▶ _GOAL OF THE EXERCISE_
Print this span of the material below exactly: the line with "Some (Throw e)", the line with "rs => first_failure rs", and every line between them, but nothing else.

===== STUDY MATERIAL

Lemma zget_nat {A} (l : list A) (i : nat) : zget l (Z.of_nat i) = l !! i.
Proof. unfold zget. rewrite (proj2 (Z.leb_le _ _)) by lia. rewrite Nat2Z.id. reflexivity. Qed.

Lemma zget_cons {A} (x : A) l i : 0 < i -> zget (x :: l) i = zget l (i - 1).
Proof.
  intros Hi. unfold zget. rewrite !(proj2 (Z.leb_le _ _)) by lia.
  replace (Z.to_nat i) with (S (Z.to_nat (i - 1))) by lia. reflexivity.
Qed.

Lemma zget_app_l {A} (l k : list A) i : i < Z.of_nat (length l) -> zget (l ++ k) i = zget l i.
Proof.
  intros H. unfold zget. destruct (Z.leb_spec 0 i); [|reflexivity].
  apply lookup_app_l. lia.
Qed.

Lemma zget_app_r {A} (l k : list A) i :
  Z.of_nat (length l) <= i -> zget (l ++ k) i = zget k (i - Z.of_nat (length l)).
Proof.
  intros H. unfold zget. rewrite !(proj2 (Z.leb_le _ _)) by lia.
  rewrite lookup_app_r by lia. f_equal. lia.
Qed.

Lemma Forall_byte_lookup l i b : Forall byte l -> l !! i = Some b -> byte b.
Proof. intros H Hi. eapply Forall_lookup_1; eassumption. Qed.

Lemma list_inserts_overwrite {A} i (k l l' : list A) :
  (length k + i <= length l)%nat -> l' = take i l ++ k ++ drop (i + length k) l ->
  list_inserts i k l = l'.
Proof.
  intros Hl ->. apply list_eq. intros j.
  destruct (decide (j < i)%nat) as [H1|H1].
  - rewrite list_lookup_inserts_lt by lia. rewrite lookup_app_l by (rewrite length_take; lia).
    rewrite lookup_take_lt by lia. reflexivity.
  - rewrite lookup_app_r by (rewrite length_take; lia). rewrite length_take.
    replace (j - i `min` length l)%nat with (j - i)%nat by lia.
    destruct (decide (j < i + length k)%nat) as [H2|H2].
    + rewrite list_lookup_inserts by lia. rewrite lookup_app_l by lia. reflexivity.
    + rewrite list_lookup_inserts_ge by lia. rewrite lookup_app_r by lia.
      rewrite lookup_drop. f_equal. lia.
Qed.
(** Any promise that has not settled takes the next turn. *)
Inductive step {A} : pool A -> pool A -> Prop :=
| step_turn s ps i k s' p' :
    ps !! i = Some (Turn k) -> k s = (s', p') -> step (Pool s ps) (Pool s' (<[i := p']> ps)).

(** [for (let p of ps) await p]: the first rejection in the order of the list, as
    soon as everything before it has settled. *)
Fixpoint await_each {A} (ps : list (async S E A)) : option (outcome E unit) :=
  match ps with
  | [] => Some (Ok tt)
  | Settled (Ok _) :: ps => await_each ps
  | Settled (Throw e) :: _ => Some (Throw e)
  | Turn _ :: _ => None
  end.

(** The same on results. *)
Fixpoint first_failure {A} (rs : list (outcome E A)) : outcome E unit :=
  match rs with
  | [] => Ok tt
  | Ok _ :: rs => first_failure rs
  | Throw e :: _ => Throw e
  end.

Lemma await_each_settled {A} (rs : list (outcome E A)) : await_each (Settled <$> rs) = Some (first_failure rs).
Proof. induction rs as [|[a|e] rs IH]; cbn; [reflexivity|exact IH|reflexivity]. Qed.

Lemma first_failure_ok {A} (rs : list (outcome E A)) :
  first_failure rs = Ok tt <-> Forall (fun r => exists a, r = Ok a) rs.
Proof.
  induction rs as [|[a|e] rs IH]; cbn; [split; [constructor|reflexivity]|..].
  - rewrite IH, Forall_cons. split; [intros H; split; [eauto|exact H]|intros [_ H]; exact H].
  - rewrite Forall_cons. split; [discriminate|intros [[a H] _]; discriminate].
Qed.
(* ===== verification/Base64.v ===== *)
(** [src/builtins/internal_js_modules/__winterjs_internal/base64-js.js]:
    the Base64 codec behind [Buffer]'s "base64" encoding.

    Definitions follow the module function by function.  The decoder is shown
    equal to a reference decoder of sextets, the chunked encoder equal to a
    reference encoder, and the two inverse to each other. *)

From Stdlib Require Import String.
From stdpp Require Import base numbers list gmap.
From S2P Require Import Prelude JsNumber JsValue.

Local Open Scope Z_scope.

Module base64.

(** ** Tables *)

Definition code : jsstr :=
  js "ABCDEFGHIJKLMNOPQRSTUVWXYZabcdefghijklmnopqrstuvwxyz0123456789+/".

(** [lookup[i]]: a one-character string, [undefined] past the table (string
    concatenation then inserts the word). *)
Definition lookup (i : Z) : jsstr :=
  match zget code i with Some c => [c] | None => js "undefined" end.

(** [revLookup], built by the loop over [code] and the two URL-safe entries. *)
Definition revLookup : gmap Z Z :=
  <[95 := 63]> (<[45 := 62]>
    (for_range 0 (Z.of_nat (length code)) 1
       (fun i m => match zget code i with Some c => <[c := i]> m | None => m end) ∅)).

(** [revLookup[b64.charCodeAt(i)]] as the operand of a bit operation:
    [undefined] counts as 0. *)
Definition rev (b64 : jsstr) (i : Z) : Z :=
  match zget b64 i with Some c => default 0 (revLookup !! c) | None => 0 end.
(* ===== verification/Encoding.v ===== *)
(** The string codecs of [node/buffer.js]: [utf8ToBytes], [asciiToBytes],
    [utf16leToBytes], [base64clean], [base64ToBytes] on the way in, [utf8Slice],
    [asciiSlice], [latin1Slice], [hexSlice], [utf16leSlice] on the way out.

    These helpers only read their buffer, so here they take its elements. *)

From Stdlib Require Import String.
From stdpp Require Import base numbers list.
From S2P Require Import Prelude JsNumber JsValue Base64.

Local Open Scope Z_scope.

(** ** UTF-16 to UTF-8 *)

(** [(units -= n)], where [None] is Infinity. *)
Definition use_units (units : option Z) (n : Z) : option Z := (fun u => u - n) <$> units.
Definition units_gt (units : option Z) (n : Z) : bool :=
  match units with None => true | Some u => n <? u end.
Definition units_lt (units : option Z) (n : Z) : bool :=
  match units with None => false | Some u => u <? n end.

Definition replacement : list Z := [239; 191; 189].

(** The bytes [utf8ToBytes] pushes for a code point, and how many units it
    takes off; [None] past U+10FFFF, where it throws. *)
Definition push_code_point (codePoint : Z) : option (list Z) :=
  if codePoint <? 128 then Some [codePoint]
  else if codePoint <? 2048 then
    Some [or32 (sar32 codePoint 6) 192; or32 (and32 codePoint 63) 128]
  else if codePoint <? 65536 then
    Some [or32 (sar32 codePoint 12) 224; or32 (and32 (sar32 codePoint 6) 63) 128;
          or32 (and32 codePoint 63) 128]
  else if codePoint <? 1114112 then
    Some [or32 (sar32 codePoint 18) 240; or32 (and32 (sar32 codePoint 12) 63) 128;
          or32 (and32 (sar32 codePoint 6) 63) 128; or32 (and32 codePoint 63) 128]
  else None.

(** The loop of [utf8ToBytes] over the remaining code units. *)
Fixpoint utf8_loop (string : jsstr) (units leadSurrogate : option Z) (bytes : list Z)
  : outcome exn (list Z) :=
  match string with
  | [] => Ok bytes
  | codePoint :: rest =>
      let encode codePoint units bytes :=
        match push_code_point codePoint with
        | None => Throw (EError [Txt "Invalid code point"])
        | Some bs =>
            let units := use_units units (Z.of_nat (length bs)) in
            if units_lt units 0 then Ok bytes
            else utf8_loop rest units None (bytes ++ bs)
        end in
      (* [if ((units -= 3) > -1) bytes.push(0xEF, 0xBF, 0xBD)] *)
      let units3 := use_units units 3 in
      let bytes3 := if units_gt units3 (-1) then bytes ++ replacement else bytes in
      if (55295 <? codePoint) && (codePoint <? 57344) then
        match leadSurrogate with
        | None =>
            if 56319 <? codePoint then utf8_loop rest units3 None bytes3
            else match rest with
                 | [] => utf8_loop rest units3 None bytes3
                 | _ => utf8_loop rest units (Some codePoint) bytes
                 end
        | Some lead =>
            if codePoint <? 56320 then utf8_loop rest units3 (Some codePoint) bytes3
            else encode (or32 (shl32 (lead - 55296) 10) (codePoint - 56320) + 65536) units bytes
        end
      else
        match leadSurrogate with
        | Some _ => encode codePoint units3 bytes3
        | None => encode codePoint units bytes
        end
  end.

(** [units] is [None] when the argument is missing; 0 counts as missing. *)
Definition utf8ToBytes (string : jsstr) (units : option Z) : outcome exn (list Z) :=
  let units := match units with Some u => if u =? 0 then None else Some u | None => None end in
  utf8_loop string units None [].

==========

▶ _OUTPUT_
  | Settled (Throw e) :: _ => Some (Throw e)
  | Turn _ :: _ => None
  end.

(** The same on results. *)
Fixpoint first_failure {A} (rs : list (outcome E A)) : outcome E unit :=
  match rs with
  | [] => Ok tt
  | Ok _ :: rs => first_failure rs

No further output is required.